- How to complete this task
Print the lines that run from the line with "[PM_S0_SIZE], [PM_S1_SIZE] come" to the line with "[validate_signature]; otherwise [CONFIG_SB_VALIDATE_FW_HASH]", keeping both end lines, exactly as they appear in the entries below, and nothing else.

- The records
(** When a reading is not a slot behind, [runSlot] has returned by then. *)
Lemma runSlot_returns k : forall s, able s -> 0 < dur ->
  clock (readings s + k) <= next_slot_finish_time_ s + dur * (Z.of_nat k + 1) ->
  forall fuel, (k < fuel)%nat -> runs (runSlot pow max_size config keypair_ clock fuel) s (fun _ s' =>
    able s' /\ timer_ s' = Some (next_slot_finish_time_ s') /\ next_slot_finish_time_ s <= next_slot_finish_time_ s' /\ caught_up s').
Proof using Hlen.
  induction k as [|k IH]; intros s Hable Hdur Hk fuel Hfuel; (destruct fuel as [|fuel]; [lia|]); cbn [runSlot].
  all: apply runs_bind, runs_gets, runs_bind.
  all: assert (exists b, epoch_ends config (current_slot_ s) = Ok b) as [b Hb].
  1,3: unfold epoch_ends; case_decide; [by eexists|]; unfold umod; destruct (Z.eqb_spec len 0); [lia|]; by eexists.
  all: eapply runs_lift; [exact Hb|]; apply runs_bind.
  all: enough (runs (when b (finishEpoch pow max_size config keypair_)) s (fun _ s' => able s' /\ current_slot_ s' = current_slot_ s /\
         next_slot_finish_time_ s' = next_slot_finish_time_ s /\ readings s' = readings s)) as Hw.
  2,4: by destruct b; [by apply finishEpoch_returns|apply runs_ret].
  all: eapply runs_mono; [exact Hw|]; intros [] s1 (Hable1 & Hslot & Hfin & Hread).
  all: unfold now; apply runs_bind, runs_bind, runs_gets, runs_bind, runs_modify, runs_ret, runs_bind, runs_gets; cbn [next_slot_finish_time_ set_readings].
  all: rewrite Hread, Hfin.
  - rewrite Nat.add_0_r in Hk. destruct (Z.ltb_spec dur (clock (readings s) - next_slot_finish_time_ s)); [lia|].
    rewrite andb_false_r. apply runs_modify. split_and!; [exact Hable1|by rewrite <- Hfin|cbn; lia|].
    exists (readings s). cbn. split; [done|lia].
  - destruct (_ && _) eqn:Eb.
    + apply runs_bind, runs_modify. eapply runs_mono; [apply IH; [exact Hable1|done| |lia]|].
      * cbn. replace (S (readings s + k))%nat with (readings s + S k)%nat by lia. lia.
      * cbn. intros [] s2 (? & ? & ? & ?). split_and!; [done..|lia|done].
    + apply runs_modify. split_and!; [exact Hable1|by rewrite <- Hfin|cbn; lia|].
      exists (readings s). cbn. split; [done|]. rewrite Hfin. apply andb_false_iff in Eb as [Eb|Eb]; apply Z.ltb_ge in Eb; lia.
Qed.
(** * Firmware validation of the secure bootloader (bl_validation.c)

    A shallow embedding of [subsys/bootloader/bl_validation/bl_validation.c]:
    the monotonic version adapter, the region predicates, the scan for the
    validation info, the key-scanning signature check and the validation
    pipeline, followed by the properties proved about them.

    Conventions.
    - C integers are [Z]; a [u32_t] or [u16_t] result that can leave its range
      is wrapped with [u32] or [u16] where the C expression wraps.
    - Memory is a total map from addresses to bytes, read little-endian.
    - The key and counter storage ([bl_storage.h]), the crypto library
      ([bl_crypto.h]) and the firmware-info helpers ([fw_info.h]) are not
      part of this unit: they are the fields of the classes below, so every
      theorem holds for each implementation of them.
    - [printk]/[PRINT] append a line to the console held in the world.
    - The unit is embedded as it is built into the image that validates
      (the [#else] branch of [CONFIG_BL_VALIDATE_FW_EXT_API_UNUSED]). *)

From stdpp Require Import base list.
From Stdlib Require Import ZArith Lia Bool.

#[local] Open Scope Z_scope.

(** ** Machine integers *)

Definition u32 (x : Z) : Z := x mod 2 ^ 32.
Definition u16 (x : Z) : Z := x mod 2 ^ 16.

(** C's logical negation [!x] on an integer. *)
Definition lnot (x : Z) : Z := if x =? 0 then 1 else 0.

(** errno.h *)
Definition EFAULT : Z := 14.
Definition EINVAL : Z := 22.

(** bl_crypto.h *)
Definition EHASHINV : Z := 101.
Definition ESIGINV : Z := 102.

(** ** Memory *)

Definition memory : Type := Z -> Z.

Definition load8 (m : memory) (a : Z) : Z := m (u32 a) mod 256.

Definition load32 (m : memory) (a : Z) : Z :=
  Z.lor (load8 m a)
    (Z.lor (Z.shiftl (load8 m (a + 1)) 8)
       (Z.lor (Z.shiftl (load8 m (a + 2)) 16)
              (Z.shiftl (load8 m (a + 3)) 24))).

(** The bytes of a word array as they lie in memory. *)
Definition word_bytes (x : Z) : list Z :=
  [Z.land x 255; Z.land (Z.shiftr x 8) 255;
   Z.land (Z.shiftr x 16) 255; Z.land (Z.shiftr x 24) 255].

Definition words_bytes (ws : list Z) : list Z := concat (map word_bytes ws).

(** [memcmp(p, bs, length bs) == 0] *)
Fixpoint memcmp_eq (m : memory) (p : Z) (bs : list Z) : bool :=
  match bs with
  | [] => true
  | b :: bs' => (load8 m p =? b) && memcmp_eq m (p + 1) bs'
  end.

(** ** Region arithmetic *)

Definition within (addr start end_ : Z) : bool :=
  if start >? end_ then false
  else if addr <? start then false
  else if addr >=? end_ then false
  else true.

Definition region_within (inner_start inner_end start end_ : Z) : bool :=
  if inner_start >? inner_end then false
  else if negb (within inner_start start end_) then false
  else if negb (within inner_end start end_) then false
  else true.

(** ** Build configuration and declarations from other units

    [PM_S0_SIZE], [PM_S1_SIZE] come from the partition manager,
    [CONFIG_FW_INFO_VALID_VAL], [VALIDATION_INFO_MAGIC], [struct fw_info],
    [fw_info_check] and [fw_info_find] from [fw_info.h], [EHASHFF] from
    [bl_storage.h]; the [CONFIG_SB_*] lengths are Kconfig values.
    [struct fw_info] is given by the offsets of the fields that the
    validator reads. [fw_info_check] and [fw_info_find] return a pointer
    ([0] is [NULL]). [CONFIG_SB_VALIDATE_FW_SIGNATURE] selects
    [validate_signature]; otherwise [CONFIG_SB_VALIDATE_FW_HASH] is set. *)

Class bl_config : Type := {
  PM_S0_SIZE : Z;
  PM_S1_SIZE : Z;
  CONFIG_FW_INFO_VALID_VAL : Z;
  VALIDATION_INFO_MAGIC : list Z;
  CONFIG_SB_HASH_LEN : Z;
  CONFIG_SB_PUBLIC_KEY_LEN : Z;
  CONFIG_SB_PUBLIC_KEY_HASH_LEN : Z;
  CONFIG_SB_VALIDATE_FW_SIGNATURE : bool;
  EHASHFF : Z;
  offsetof_total_size : Z;
  offsetof_size : Z;
  offsetof_version : Z;
  offsetof_address : Z;
  offsetof_boot_address : Z;
  offsetof_valid : Z;
  fw_info_check : memory -> Z -> Z;
  fw_info_find : memory -> Z -> Z
}.

(** [OFFSET_CHECK(struct fw_validation_info, address, 12)]: the magic is
    [MAGIC_LEN_WORDS = 3] words, [CONFIG_FW_INFO_MAGIC_LEN = 12] bytes. *)
Definition CONFIG_FW_INFO_MAGIC_LEN : Z := 12.

(** ** The crypto library (bl_crypto.h)

    [bl_crypto_init] returns [0] on success. The root-of-trust check takes
    the memory, the address of the public key, the trusted key hash read
    from storage, the address of the signature, and the address and length
    of the firmware; it returns [0], [-EHASHINV], [-ESIGINV] or another
    error code. [bl_sha256_verify] takes the address and length of the data
    and the address of the expected digest. *)

Class bl_crypto : Type := {
  bl_crypto_init : Z;
  bl_root_of_trust_verify : memory -> Z -> list Z -> Z -> Z -> Z -> Z;
  bl_root_of_trust_verify_external : memory -> Z -> list Z -> Z -> Z -> Z -> Z;
  bl_sha256_verify : memory -> Z -> Z -> Z -> Z
}.
(** * Sprite PNG plugin: asset selection, packing reconciliation and change detection

    A shallow embedding of the two plugin variants of the repository,
    [src/index.js] (the sheet replaces assets staged in the host build) and
    [src/plugin.js] (the sheet and the manifest are written as files), with
    the properties of the specification stated and settled over it.

    JavaScript values are modelled by inductive types, objects with ordered
    own properties by association lists, the plugin instance and the host by
    explicit state threaded through a state and exception monad, and what the
    plugin does to the outside world (packer calls, file writes, the host
    callback) by a log of events.  The packer answers after the handler
    that called it has returned: a handler returns the calls it made, and
    the answer of the packer is a step of its own.  The file system and the
    end of a write are steps of the world likewise. *)

From Stdlib Require Import String Ascii List ZArith Bool Arith Lia.
Import ListNotations.

Set Warnings "-register-all".

Local Open Scope string_scope.
Local Open Scope list_scope.

(** Concatenation of strings; [++] is kept for lists. *)
Infix "+++" := String.append (right associativity, at level 60).

(* ================================================================== *)
(** * Part I: definitions *)
(* ================================================================== *)

(** ** JavaScript strings, regular expressions and option values *)

Module JS.

(** [String.prototype.endsWith]. *)
Definition endsWith (s suffix : string) : bool :=
  let n := String.length s in
  let m := String.length suffix in
  (m <=? n)%nat && String.eqb (substring (n - m) m s) suffix.
(** [fmt.Sprintf("Unknown error code %s ", s)] *)
Definition Sprintf_unknown_code (s : string) : string :=
  ("Unknown error code " ++ s ++ " ")%string.

(** The part of [SendPayload] from the status switch on; [readb] is the
    6-byte array and [n] the count of the read. *)
Definition check_reply (readb : list byte) (n : Z) : option error :=
  if n >? 1 then
    let status := uint8 (byte.unsigned (nth 1 readb (byte.of_Z 0))) in
    if status =? 0 then None
    else if existsb (Z.eqb status) [1; 2; 3; 4; 5; 6; 7; 8; 255]
    then Some (errors_New (map_index errText status))
    else Some (errors_New (Sprintf_unknown_code
                 (hex.EncodeToString (firstn (Z.to_nat n) readb))))
  else None.

(** [SendPayload] between the registration of its deferred calls and
    their execution: the value left in [err]. *)
Definition SendPayload_body (token payload : list byte)
  (expiration : Duration) : M (option error) :=
  err <- connect ;;
  match err with
  | Some e => ret (Some e)
  | None =>
      update_client (fun c => set_transactionId (uint32 (transactionId c + 1)) c) ;;;
      c <- get_client ;;
      now <- time_Now ;;
      match createCommandOnePacket now (transactionId c) expiration token payload with
      | (_, Some e) => ret (Some e)
      | (pkt, None) =>
          err <- tls_Write pkt ;;
          match err with
          | Some e => ret (Some e)
          | None =>
              now <- time_Now ;;
              tls_SetReadDeadline (Some (Time_Add now (ReadTimeout c))) ;;;
              r <- tls_Read 6 ;;
              let '(readb, n, err) := r in
              match err with
              | Some e => if is_net_timeout e then ret None else ret (Some e)
              | None => ret (check_reply readb n)
              end
          end
      end
  end.

(** Runs [body], then the deferred calls; a panic in [body] leaves [err]
    at the value it had, which is [nil] at every call that can panic. *)
Definition with_deferred (body : M (option error))
  (deferred : option error -> M unit) : M (option error) :=
  fun w =>
    match body w with
    | (Val err, w') =>
        match deferred err w' with
        | (Val _, w'') => (Val err, w'')
        | (Panicked what, w'') => (Panicked what, w'')
        end
    | (Panicked what, w') =>
        match deferred None w' with
        | (_, w'') => (Panicked what, w'')
        end
    end.

Definition SendPayload (token payload : list byte) (expiration : Duration)
  : M (option error) :=
  c <- get_client ;;
  if len payload >? MAX_PAYLOAD_SIZE c then
    ret (Some (errors_New
      (Sprintf_extra_int "The payload exceeds maximum allowed"
         (MAX_PAYLOAD_SIZE c))))
  else
    emit E_Lock ;;;
    with_deferred (SendPayload_body token payload expiration)
      (fun err =>
         (* deferred last, run first *)
         (match err with
          | Some _ => _ <- shutdown ;; ret tt
          | None => ret tt
          end) ;;;
         (* defer client.mu.Unlock() *)
         emit E_Unlock).

(** [bufio.NewReader(client.tlsconn)]: the connection the reader wraps,
    [None] for a nil pointer. *)
Definition bufio_NewReader : M (option nat) :=
  c <- get_client ;;
  ret (option_map conn_id (tlsconn c)).

(** [buff_reader.Read(readb[:])] with [readb] of [4 + 2 + 32] bytes. *)
Definition bufio_Read (buff_reader : option nat)
  : M (list byte * Z * option error) :=
  match buff_reader with
  | Some id => read_into id (4 + 2 + 32)
  | None => panic nil_dereference
  end.

(** [for count := 0; count < 3; count += 1 { ... }] of [StartListening],
    with [count = 3 - remaining]; returns the reader in use afterwards. *)
Fixpoint reconnect_loop (remaining : nat) (buff_reader : option nat)
  : M (option nat) :=
  match remaining with
  | O => ret buff_reader                       (* count < 3 fails *)
  | S remaining' =>
      let count := 3 - Z.of_nat remaining in
      _ <- shutdown ;;
      time_Sleep (30 * Second) ;;;
      err <- connect ;;
      match err with
      | None =>
          tls_SetReadDeadline None ;;;
          bufio_NewReader                      (* break *)
      | Some _ =>
          if count =? 3
          then panic "Failed reconnecting more than 3 times to the feedback service"
          else reconnect_loop remaining' buff_reader
      end
  end.

(** One turn of the listener's [for { ... }]. *)
Definition listen_iteration (buff_reader : option nat) : M (option nat) :=
  r <- bufio_Read buff_reader ;;
  let '(readb, n, err) := r in
  match err with
  | Some e =>
      if is_EOF e then reconnect_loop 3 buff_reader
      else emit E_CloseChan ;;; panic (Error e)
  | None =>
      match parseAppleFeedbackMessage (firstn (Z.to_nat n) readb) with
      | Returns msg => emit (E_Send msg) ;;; ret buff_reader
      | Fails e => emit E_CloseChan ;;; panic (Error e)
      | RuntimePanic what => panic what
      end
  end.

(** The first [turns] turns of the loop. *)
Fixpoint listen (turns : nat) (buff_reader : option nat) : M (option nat) :=
  match turns with
  | O => ret buff_reader
  | S turns' =>
      buff_reader' <- listen_iteration buff_reader ;;
      listen turns' buff_reader'
  end.

(** [StartListening], the goroutine observed for [turns] turns of its
    loop: [Val] when it is still running then. *)
Definition StartListening (turns : nat) : M unit :=
  err <- connect ;;
  match err with
  | Some e => panic (Error e)
  | None =>
      tls_SetReadDeadline None ;;;
      buff_reader <- bufio_NewReader ;;
      _ <- listen turns buff_reader ;;
      ret tt
  end.

End Client.

(** * Vocabulary of the properties *)

(** ** The wire formats, as the protocol describes them *)

Module Wire.

(** An unsigned field of 1, 2 or 4 bytes, most significant byte first. *)
Definition u8 (n : Z) : list byte := [byte.of_Z n].
Definition u16 (n : Z) : list byte := [byte.of_Z (n / 2 ^ 8); byte.of_Z n].
Definition u32 (n : Z) : list byte :=
  [byte.of_Z (n / 2 ^ 24); byte.of_Z (n / 2 ^ 16); byte.of_Z (n / 2 ^ 8);
   byte.of_Z n].

(** [u8(1) | u32 transactionId | u32 expirationEpoch | u16 tokenLen | token
     | u16 payloadLen | payload] *)
Definition extended_push (transactionId expirationEpoch : Z)
  (token payload : list byte) : list byte :=
  u8 1 ++ u32 transactionId ++ u32 expirationEpoch
    ++ u16 (len token) ++ token ++ u16 (len payload) ++ payload.

(** [u32 timestampEpoch | u16 tokenLen | token] *)
Definition feedback_record (timestamp : Z) (token : list byte) : list byte :=
  u32 timestamp ++ u16 (len token) ++ token.

End Wire.

(** The token length as the wire format declares it: the unsigned 16-bit
    number at bytes 4 and 5. *)
Definition declared_token_length (readb : list byte) : Z :=
  binary.BigEndian_Uint16 (nth 4 readb (byte.of_Z 0)) (nth 5 readb (byte.of_Z 0)).

(** The handle is present, has completed its handshake, and has not been
    closed. *)
Definition live (c : ApnsConn) : bool :=
  match tlsconn c with
  | Some h => handshake_done h && negb (conn_closed h)
  | None => false
  end.

(** The flag agrees with the state of the handle. *)
Definition conn_invariant (c : ApnsConn) : Prop := connected c = live c.

(** ** Histories of a client *)

(** The operations a caller in the package can apply to a client. *)
Inductive operation : Type :=
| Op_connect
| Op_shutdown
| Op_SendPayload (token payload : list byte) (expiration : Duration).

- Solved exercise
    [PM_S0_SIZE], [PM_S1_SIZE] come from the partition manager,
    [CONFIG_FW_INFO_VALID_VAL], [VALIDATION_INFO_MAGIC], [struct fw_info],
    [fw_info_check] and [fw_info_find] from [fw_info.h], [EHASHFF] from
    [bl_storage.h]; the [CONFIG_SB_*] lengths are Kconfig values.
    [struct fw_info] is given by the offsets of the fields that the
    validator reads. [fw_info_check] and [fw_info_find] return a pointer
    ([0] is [NULL]). [CONFIG_SB_VALIDATE_FW_SIGNATURE] selects
    [validate_signature]; otherwise [CONFIG_SB_VALIDATE_FW_HASH] is set. *)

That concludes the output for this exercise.